### What you will do
Go through the records and report each line in which the word "sqrtDiscriminant" occurs.

Saved data entries
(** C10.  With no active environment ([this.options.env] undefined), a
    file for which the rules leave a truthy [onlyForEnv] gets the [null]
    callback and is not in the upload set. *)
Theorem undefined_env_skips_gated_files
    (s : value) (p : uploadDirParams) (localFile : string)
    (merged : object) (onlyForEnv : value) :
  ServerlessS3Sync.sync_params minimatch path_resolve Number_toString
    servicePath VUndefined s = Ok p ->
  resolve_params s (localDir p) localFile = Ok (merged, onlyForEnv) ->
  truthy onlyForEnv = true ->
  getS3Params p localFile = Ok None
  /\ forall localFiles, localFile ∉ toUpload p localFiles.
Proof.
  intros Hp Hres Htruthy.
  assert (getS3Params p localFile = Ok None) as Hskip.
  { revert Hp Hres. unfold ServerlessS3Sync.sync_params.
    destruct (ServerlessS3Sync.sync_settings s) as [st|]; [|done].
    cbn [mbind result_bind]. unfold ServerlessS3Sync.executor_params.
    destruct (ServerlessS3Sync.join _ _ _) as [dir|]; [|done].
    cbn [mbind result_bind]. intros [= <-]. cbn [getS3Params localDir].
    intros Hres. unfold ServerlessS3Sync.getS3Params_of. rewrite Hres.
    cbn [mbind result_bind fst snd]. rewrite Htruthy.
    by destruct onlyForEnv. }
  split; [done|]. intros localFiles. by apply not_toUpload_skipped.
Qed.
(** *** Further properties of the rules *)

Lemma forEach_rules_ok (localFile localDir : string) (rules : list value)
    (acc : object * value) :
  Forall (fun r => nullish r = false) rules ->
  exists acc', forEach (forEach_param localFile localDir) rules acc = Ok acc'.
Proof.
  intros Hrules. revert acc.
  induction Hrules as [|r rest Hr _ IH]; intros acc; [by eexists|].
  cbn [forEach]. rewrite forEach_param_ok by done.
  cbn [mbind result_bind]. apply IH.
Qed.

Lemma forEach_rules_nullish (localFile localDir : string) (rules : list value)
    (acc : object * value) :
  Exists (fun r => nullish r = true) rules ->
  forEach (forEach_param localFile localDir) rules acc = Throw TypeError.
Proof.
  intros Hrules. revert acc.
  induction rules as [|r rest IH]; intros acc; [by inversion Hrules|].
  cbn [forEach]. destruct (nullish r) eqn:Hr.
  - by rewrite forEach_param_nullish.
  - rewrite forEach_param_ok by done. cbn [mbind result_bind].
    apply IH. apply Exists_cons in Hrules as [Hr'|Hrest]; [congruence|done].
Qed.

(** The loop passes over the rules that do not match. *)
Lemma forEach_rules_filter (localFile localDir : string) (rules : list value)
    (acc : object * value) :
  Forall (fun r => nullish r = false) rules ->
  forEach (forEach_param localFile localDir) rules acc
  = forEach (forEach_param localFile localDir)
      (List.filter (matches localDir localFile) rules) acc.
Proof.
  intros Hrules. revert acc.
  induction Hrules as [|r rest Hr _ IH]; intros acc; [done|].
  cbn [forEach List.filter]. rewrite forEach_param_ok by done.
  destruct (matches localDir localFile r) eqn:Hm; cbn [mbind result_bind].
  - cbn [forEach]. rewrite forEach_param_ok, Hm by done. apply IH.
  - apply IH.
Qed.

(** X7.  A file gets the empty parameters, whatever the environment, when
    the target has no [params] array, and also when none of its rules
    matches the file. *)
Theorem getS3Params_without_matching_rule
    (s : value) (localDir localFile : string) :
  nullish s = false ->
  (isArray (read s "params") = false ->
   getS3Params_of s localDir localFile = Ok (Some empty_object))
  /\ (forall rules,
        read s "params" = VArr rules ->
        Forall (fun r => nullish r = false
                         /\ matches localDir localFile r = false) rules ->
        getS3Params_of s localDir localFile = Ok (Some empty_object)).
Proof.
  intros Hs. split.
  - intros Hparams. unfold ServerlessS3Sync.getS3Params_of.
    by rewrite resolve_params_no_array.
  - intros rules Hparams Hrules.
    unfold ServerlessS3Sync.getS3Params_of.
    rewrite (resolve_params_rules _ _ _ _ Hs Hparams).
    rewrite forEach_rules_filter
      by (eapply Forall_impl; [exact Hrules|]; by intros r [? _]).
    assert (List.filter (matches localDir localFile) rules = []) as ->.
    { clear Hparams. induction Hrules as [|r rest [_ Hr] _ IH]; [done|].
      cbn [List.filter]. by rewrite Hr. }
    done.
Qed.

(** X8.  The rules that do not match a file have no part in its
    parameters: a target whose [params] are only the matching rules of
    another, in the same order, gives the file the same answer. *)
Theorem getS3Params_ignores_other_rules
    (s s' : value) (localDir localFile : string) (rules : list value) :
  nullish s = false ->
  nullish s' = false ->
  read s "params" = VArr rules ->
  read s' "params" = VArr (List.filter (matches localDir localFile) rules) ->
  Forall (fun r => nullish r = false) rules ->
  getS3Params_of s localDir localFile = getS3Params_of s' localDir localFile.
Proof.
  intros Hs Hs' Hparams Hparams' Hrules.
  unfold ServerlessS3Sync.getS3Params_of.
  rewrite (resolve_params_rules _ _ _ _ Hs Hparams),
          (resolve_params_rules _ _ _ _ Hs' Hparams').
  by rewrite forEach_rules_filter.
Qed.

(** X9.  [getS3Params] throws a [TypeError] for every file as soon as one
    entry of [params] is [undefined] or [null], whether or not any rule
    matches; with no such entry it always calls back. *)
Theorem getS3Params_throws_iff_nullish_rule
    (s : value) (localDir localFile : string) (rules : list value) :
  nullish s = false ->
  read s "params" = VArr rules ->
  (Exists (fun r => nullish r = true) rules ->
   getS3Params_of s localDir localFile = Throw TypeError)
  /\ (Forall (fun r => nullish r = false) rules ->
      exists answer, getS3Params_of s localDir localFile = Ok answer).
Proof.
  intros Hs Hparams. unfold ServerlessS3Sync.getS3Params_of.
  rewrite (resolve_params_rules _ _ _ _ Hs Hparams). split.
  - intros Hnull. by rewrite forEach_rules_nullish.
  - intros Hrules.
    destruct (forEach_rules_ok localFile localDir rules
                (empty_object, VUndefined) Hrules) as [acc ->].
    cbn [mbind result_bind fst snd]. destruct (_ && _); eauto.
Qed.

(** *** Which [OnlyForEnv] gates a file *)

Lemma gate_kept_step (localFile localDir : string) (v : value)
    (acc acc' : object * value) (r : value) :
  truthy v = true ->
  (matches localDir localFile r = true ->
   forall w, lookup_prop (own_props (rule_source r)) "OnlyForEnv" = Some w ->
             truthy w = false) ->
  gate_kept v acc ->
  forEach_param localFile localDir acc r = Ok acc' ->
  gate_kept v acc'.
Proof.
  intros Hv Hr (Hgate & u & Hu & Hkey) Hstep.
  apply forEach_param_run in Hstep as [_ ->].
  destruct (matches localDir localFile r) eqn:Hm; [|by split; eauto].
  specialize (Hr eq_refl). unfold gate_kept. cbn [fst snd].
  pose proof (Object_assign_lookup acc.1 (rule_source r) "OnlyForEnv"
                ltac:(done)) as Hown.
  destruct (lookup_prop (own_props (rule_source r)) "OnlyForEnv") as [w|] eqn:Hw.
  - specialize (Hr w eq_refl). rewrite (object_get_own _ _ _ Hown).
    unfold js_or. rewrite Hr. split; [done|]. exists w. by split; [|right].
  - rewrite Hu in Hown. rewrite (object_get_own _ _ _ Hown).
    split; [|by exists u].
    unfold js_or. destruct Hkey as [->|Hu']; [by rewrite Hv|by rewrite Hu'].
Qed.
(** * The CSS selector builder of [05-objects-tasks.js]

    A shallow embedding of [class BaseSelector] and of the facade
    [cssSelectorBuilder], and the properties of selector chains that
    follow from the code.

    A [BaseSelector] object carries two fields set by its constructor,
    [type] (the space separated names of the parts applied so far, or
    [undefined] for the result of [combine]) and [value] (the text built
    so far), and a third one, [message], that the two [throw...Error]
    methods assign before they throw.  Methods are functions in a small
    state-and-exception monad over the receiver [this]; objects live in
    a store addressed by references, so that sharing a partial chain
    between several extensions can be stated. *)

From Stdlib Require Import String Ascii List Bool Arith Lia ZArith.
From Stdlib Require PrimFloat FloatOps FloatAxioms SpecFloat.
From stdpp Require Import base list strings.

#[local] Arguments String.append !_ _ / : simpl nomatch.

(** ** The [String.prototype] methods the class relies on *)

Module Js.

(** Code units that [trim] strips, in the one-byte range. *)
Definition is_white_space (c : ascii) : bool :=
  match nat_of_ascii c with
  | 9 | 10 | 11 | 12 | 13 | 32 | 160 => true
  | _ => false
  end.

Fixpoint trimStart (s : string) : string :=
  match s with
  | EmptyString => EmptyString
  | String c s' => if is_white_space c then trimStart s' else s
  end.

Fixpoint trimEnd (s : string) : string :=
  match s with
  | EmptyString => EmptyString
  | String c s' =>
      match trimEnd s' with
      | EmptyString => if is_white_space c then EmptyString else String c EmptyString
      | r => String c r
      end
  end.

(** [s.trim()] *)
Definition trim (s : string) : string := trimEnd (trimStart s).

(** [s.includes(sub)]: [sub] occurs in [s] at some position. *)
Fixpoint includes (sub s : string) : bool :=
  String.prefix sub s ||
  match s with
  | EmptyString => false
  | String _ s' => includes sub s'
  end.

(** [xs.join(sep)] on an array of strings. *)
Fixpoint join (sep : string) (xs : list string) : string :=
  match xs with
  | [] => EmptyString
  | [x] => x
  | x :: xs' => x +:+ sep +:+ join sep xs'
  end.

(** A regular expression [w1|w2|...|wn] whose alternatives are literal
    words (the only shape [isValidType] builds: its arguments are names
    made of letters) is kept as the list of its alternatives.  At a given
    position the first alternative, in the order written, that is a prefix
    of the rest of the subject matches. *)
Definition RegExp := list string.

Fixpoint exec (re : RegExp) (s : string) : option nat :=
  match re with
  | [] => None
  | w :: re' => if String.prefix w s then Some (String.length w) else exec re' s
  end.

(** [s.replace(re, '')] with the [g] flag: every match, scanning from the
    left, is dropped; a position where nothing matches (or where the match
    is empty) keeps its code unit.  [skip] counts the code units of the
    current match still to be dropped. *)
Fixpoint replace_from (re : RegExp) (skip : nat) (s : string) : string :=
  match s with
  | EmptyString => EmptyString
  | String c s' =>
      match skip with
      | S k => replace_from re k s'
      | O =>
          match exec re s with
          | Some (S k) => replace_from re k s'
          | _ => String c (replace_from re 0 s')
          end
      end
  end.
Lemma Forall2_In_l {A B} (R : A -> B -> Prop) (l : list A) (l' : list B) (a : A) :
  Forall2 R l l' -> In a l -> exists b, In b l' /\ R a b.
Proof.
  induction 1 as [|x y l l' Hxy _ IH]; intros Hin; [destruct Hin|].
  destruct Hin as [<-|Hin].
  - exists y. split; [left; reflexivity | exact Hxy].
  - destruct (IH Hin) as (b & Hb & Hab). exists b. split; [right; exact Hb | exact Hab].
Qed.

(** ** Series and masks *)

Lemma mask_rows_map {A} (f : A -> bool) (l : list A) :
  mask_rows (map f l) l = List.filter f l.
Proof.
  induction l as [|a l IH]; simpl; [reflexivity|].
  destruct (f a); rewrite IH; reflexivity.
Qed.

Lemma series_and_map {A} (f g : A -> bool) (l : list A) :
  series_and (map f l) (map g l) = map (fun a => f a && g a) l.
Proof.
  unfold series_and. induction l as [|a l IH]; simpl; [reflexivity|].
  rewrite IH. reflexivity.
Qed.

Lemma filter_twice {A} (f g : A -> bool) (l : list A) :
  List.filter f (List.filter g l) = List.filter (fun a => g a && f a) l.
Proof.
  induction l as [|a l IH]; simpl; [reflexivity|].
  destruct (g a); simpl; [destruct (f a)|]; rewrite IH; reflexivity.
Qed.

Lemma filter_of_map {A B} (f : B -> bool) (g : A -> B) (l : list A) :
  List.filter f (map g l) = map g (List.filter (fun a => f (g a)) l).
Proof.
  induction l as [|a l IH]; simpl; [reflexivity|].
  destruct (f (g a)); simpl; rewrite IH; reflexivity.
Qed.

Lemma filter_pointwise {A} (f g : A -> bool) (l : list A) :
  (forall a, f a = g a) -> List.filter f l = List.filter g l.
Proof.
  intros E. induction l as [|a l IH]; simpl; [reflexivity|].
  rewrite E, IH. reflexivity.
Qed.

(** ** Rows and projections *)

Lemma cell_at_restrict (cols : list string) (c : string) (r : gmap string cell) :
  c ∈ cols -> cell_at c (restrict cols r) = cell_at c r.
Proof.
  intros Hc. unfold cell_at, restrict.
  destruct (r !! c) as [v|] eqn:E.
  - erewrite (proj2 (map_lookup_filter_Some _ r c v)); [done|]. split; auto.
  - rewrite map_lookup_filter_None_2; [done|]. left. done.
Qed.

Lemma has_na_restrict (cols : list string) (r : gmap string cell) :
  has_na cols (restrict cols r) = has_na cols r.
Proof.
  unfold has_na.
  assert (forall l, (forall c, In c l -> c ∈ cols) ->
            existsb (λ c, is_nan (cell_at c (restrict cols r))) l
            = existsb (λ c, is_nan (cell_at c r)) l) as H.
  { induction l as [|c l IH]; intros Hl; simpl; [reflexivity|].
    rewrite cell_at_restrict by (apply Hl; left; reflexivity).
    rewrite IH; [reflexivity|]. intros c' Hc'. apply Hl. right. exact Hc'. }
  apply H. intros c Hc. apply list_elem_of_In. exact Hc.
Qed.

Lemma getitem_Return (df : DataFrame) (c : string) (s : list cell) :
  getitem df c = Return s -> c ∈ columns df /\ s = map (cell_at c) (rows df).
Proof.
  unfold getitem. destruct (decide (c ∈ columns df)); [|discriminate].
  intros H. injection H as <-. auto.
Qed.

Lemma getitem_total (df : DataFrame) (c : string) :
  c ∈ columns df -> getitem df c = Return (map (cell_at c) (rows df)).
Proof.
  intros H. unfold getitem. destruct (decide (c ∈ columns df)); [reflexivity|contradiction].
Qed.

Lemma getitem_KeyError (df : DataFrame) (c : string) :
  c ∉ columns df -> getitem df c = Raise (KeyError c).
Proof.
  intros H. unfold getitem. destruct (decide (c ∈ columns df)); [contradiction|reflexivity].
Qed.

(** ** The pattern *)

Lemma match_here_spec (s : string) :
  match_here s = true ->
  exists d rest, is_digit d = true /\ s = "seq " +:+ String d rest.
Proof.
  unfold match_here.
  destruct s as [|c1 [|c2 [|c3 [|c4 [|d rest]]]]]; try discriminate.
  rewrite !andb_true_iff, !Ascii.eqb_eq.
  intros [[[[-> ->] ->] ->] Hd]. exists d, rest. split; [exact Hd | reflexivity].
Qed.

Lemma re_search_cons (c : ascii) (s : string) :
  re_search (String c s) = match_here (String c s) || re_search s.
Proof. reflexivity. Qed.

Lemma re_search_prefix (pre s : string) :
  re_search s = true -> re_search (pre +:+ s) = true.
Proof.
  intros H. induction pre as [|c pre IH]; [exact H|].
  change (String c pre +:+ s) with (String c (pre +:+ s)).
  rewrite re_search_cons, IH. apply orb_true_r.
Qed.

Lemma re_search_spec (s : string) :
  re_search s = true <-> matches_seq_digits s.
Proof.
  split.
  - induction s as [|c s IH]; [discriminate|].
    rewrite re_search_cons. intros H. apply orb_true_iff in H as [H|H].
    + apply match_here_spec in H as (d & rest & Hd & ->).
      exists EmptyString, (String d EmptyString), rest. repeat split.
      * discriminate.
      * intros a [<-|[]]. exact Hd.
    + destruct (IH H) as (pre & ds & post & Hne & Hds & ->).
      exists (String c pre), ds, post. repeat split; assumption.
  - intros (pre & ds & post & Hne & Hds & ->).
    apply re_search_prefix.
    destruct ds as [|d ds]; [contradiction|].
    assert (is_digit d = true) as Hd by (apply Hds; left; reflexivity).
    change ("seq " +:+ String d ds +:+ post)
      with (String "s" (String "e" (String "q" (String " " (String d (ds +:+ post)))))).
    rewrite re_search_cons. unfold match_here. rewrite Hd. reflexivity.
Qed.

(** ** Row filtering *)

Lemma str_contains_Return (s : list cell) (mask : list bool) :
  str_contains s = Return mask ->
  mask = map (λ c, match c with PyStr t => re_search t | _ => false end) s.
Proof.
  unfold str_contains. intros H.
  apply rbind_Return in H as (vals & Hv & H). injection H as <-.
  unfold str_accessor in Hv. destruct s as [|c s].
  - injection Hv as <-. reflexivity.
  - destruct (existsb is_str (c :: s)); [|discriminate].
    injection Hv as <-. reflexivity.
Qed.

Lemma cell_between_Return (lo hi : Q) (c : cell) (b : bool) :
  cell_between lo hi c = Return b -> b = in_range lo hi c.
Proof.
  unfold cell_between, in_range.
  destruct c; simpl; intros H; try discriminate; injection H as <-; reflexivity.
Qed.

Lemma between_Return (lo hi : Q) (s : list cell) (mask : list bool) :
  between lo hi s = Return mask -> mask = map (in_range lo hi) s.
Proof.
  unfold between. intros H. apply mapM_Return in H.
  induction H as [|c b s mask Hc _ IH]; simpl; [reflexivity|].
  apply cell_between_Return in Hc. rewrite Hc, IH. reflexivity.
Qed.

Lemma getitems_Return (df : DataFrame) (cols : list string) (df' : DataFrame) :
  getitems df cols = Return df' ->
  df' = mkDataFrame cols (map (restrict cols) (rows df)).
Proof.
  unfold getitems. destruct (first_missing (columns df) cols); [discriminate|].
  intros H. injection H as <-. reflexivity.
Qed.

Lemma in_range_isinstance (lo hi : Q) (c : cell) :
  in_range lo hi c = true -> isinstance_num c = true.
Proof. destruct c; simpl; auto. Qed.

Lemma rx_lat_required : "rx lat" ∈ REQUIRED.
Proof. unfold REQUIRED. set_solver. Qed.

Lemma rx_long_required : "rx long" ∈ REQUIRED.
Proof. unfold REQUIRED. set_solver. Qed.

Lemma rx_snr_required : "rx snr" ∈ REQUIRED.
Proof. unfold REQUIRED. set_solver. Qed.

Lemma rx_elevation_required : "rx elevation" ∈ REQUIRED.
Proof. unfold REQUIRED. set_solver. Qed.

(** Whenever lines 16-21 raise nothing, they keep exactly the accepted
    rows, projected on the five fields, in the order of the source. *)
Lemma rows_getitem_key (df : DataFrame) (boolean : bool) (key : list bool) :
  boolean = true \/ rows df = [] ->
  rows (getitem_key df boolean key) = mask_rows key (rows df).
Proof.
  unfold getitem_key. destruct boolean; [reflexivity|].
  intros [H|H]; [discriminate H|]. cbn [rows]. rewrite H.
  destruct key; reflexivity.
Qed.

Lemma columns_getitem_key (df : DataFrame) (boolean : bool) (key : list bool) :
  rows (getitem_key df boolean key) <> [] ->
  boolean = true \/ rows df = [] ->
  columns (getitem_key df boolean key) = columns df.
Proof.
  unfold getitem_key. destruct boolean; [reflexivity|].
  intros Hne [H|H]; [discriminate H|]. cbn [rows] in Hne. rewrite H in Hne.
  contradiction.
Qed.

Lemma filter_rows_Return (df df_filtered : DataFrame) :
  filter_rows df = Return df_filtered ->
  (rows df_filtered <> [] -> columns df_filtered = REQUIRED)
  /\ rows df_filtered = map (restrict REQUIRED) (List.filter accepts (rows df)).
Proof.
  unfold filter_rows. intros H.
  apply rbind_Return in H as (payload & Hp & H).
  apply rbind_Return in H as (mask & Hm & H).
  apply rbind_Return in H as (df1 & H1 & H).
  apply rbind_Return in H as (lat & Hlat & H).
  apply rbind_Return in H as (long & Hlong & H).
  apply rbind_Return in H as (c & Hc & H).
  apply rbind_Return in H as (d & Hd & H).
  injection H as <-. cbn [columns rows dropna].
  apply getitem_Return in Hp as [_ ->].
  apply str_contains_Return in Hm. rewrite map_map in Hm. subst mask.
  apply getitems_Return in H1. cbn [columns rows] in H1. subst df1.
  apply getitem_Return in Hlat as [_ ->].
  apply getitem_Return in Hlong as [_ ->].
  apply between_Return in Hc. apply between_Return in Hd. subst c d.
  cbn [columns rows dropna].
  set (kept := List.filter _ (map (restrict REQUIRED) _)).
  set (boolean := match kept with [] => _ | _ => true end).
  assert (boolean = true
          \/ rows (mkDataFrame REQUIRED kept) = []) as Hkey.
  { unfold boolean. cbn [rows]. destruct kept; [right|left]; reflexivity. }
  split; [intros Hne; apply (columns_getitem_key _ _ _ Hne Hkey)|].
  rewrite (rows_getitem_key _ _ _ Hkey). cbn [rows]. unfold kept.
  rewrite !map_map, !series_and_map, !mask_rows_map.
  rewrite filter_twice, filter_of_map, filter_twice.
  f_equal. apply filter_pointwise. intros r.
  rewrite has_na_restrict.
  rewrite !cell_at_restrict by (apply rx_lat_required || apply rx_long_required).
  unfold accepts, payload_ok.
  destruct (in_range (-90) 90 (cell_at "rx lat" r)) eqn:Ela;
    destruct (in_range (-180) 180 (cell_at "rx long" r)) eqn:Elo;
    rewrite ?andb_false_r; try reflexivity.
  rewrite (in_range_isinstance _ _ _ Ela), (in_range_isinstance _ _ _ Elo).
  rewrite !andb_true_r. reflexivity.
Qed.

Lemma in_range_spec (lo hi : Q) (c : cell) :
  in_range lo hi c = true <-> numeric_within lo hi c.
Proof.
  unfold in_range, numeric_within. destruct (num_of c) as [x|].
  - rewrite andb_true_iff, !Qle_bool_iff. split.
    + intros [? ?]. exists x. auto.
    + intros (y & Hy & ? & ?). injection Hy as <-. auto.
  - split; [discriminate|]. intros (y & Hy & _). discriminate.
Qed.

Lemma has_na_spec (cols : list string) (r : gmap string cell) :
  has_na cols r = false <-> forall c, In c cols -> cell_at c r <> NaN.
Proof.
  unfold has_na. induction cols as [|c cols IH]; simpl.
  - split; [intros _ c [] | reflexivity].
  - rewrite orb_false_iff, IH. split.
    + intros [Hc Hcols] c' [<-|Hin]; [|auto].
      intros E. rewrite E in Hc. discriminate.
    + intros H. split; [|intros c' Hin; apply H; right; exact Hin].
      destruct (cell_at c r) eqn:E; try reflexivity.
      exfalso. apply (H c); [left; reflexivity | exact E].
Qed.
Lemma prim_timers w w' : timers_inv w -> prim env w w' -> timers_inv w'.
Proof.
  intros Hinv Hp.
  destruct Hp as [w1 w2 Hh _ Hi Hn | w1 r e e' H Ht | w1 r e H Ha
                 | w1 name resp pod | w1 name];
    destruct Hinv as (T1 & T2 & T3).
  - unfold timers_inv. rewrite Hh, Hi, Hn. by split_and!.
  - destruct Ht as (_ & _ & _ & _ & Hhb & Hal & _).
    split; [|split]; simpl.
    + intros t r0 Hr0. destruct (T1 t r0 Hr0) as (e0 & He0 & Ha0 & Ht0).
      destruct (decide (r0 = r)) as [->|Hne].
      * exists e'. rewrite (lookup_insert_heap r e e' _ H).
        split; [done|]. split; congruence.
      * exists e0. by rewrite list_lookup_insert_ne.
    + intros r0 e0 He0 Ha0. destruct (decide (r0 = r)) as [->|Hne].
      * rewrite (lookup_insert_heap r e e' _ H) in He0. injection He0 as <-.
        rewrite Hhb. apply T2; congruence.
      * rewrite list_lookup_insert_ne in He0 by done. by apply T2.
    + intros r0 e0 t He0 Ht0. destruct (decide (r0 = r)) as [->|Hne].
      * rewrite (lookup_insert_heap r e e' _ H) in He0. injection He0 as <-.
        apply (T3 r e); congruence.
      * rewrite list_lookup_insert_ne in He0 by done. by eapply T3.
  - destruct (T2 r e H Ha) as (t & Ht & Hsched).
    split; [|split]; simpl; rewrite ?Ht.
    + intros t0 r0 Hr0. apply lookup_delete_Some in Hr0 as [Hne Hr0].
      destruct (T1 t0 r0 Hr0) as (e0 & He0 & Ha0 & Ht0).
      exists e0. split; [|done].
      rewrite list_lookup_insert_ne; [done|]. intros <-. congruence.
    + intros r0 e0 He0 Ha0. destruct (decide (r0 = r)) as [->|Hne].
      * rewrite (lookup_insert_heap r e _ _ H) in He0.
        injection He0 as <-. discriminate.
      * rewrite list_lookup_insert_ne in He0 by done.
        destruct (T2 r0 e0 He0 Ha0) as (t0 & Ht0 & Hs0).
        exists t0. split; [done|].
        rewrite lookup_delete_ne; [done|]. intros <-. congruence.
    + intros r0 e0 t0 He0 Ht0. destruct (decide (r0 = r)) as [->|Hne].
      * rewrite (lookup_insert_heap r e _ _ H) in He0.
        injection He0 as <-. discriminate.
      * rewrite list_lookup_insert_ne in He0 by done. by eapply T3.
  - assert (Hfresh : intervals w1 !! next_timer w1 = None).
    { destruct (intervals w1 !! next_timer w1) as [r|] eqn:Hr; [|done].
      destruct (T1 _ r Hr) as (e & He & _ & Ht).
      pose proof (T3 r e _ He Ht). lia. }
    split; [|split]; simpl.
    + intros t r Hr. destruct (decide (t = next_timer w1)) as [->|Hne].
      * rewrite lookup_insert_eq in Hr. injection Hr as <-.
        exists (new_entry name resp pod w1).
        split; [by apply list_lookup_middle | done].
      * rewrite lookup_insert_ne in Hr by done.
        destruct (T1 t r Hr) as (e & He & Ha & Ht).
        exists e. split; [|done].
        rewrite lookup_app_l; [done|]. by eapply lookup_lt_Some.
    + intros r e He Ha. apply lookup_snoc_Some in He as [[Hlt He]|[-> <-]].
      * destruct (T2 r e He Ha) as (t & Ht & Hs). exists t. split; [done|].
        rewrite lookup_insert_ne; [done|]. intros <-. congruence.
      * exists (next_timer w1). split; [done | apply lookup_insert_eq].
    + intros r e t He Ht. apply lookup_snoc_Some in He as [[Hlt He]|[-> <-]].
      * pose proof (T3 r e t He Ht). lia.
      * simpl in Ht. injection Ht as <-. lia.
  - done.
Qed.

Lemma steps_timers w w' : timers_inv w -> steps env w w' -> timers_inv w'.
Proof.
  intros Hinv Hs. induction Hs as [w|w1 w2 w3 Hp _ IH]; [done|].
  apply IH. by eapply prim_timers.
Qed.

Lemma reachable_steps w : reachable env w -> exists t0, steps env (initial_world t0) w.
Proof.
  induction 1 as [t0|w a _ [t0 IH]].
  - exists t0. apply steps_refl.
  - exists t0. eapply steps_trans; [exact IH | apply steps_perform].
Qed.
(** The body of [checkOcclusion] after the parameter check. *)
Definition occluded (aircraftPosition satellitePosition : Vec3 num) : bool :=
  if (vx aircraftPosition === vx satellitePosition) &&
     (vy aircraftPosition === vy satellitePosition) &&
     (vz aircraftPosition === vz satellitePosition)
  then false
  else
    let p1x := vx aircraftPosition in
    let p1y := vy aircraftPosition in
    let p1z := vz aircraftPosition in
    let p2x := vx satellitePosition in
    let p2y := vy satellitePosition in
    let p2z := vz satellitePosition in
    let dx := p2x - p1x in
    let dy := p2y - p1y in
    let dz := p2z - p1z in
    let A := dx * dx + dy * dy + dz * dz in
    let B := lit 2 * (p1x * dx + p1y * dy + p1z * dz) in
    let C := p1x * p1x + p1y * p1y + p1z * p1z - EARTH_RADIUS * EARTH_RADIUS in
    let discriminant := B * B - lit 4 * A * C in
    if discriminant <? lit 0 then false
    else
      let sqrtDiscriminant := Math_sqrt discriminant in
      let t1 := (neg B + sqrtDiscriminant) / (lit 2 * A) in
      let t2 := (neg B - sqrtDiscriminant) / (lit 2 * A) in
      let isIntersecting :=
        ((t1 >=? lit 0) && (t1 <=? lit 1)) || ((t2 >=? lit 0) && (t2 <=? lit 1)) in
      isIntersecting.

### Problem solution
      let sqrtDiscriminant := Math_sqrt discriminant in
      let t1 := (neg B + sqrtDiscriminant) / (lit 2 * A) in
      let t2 := (neg B - sqrtDiscriminant) / (lit 2 * A) in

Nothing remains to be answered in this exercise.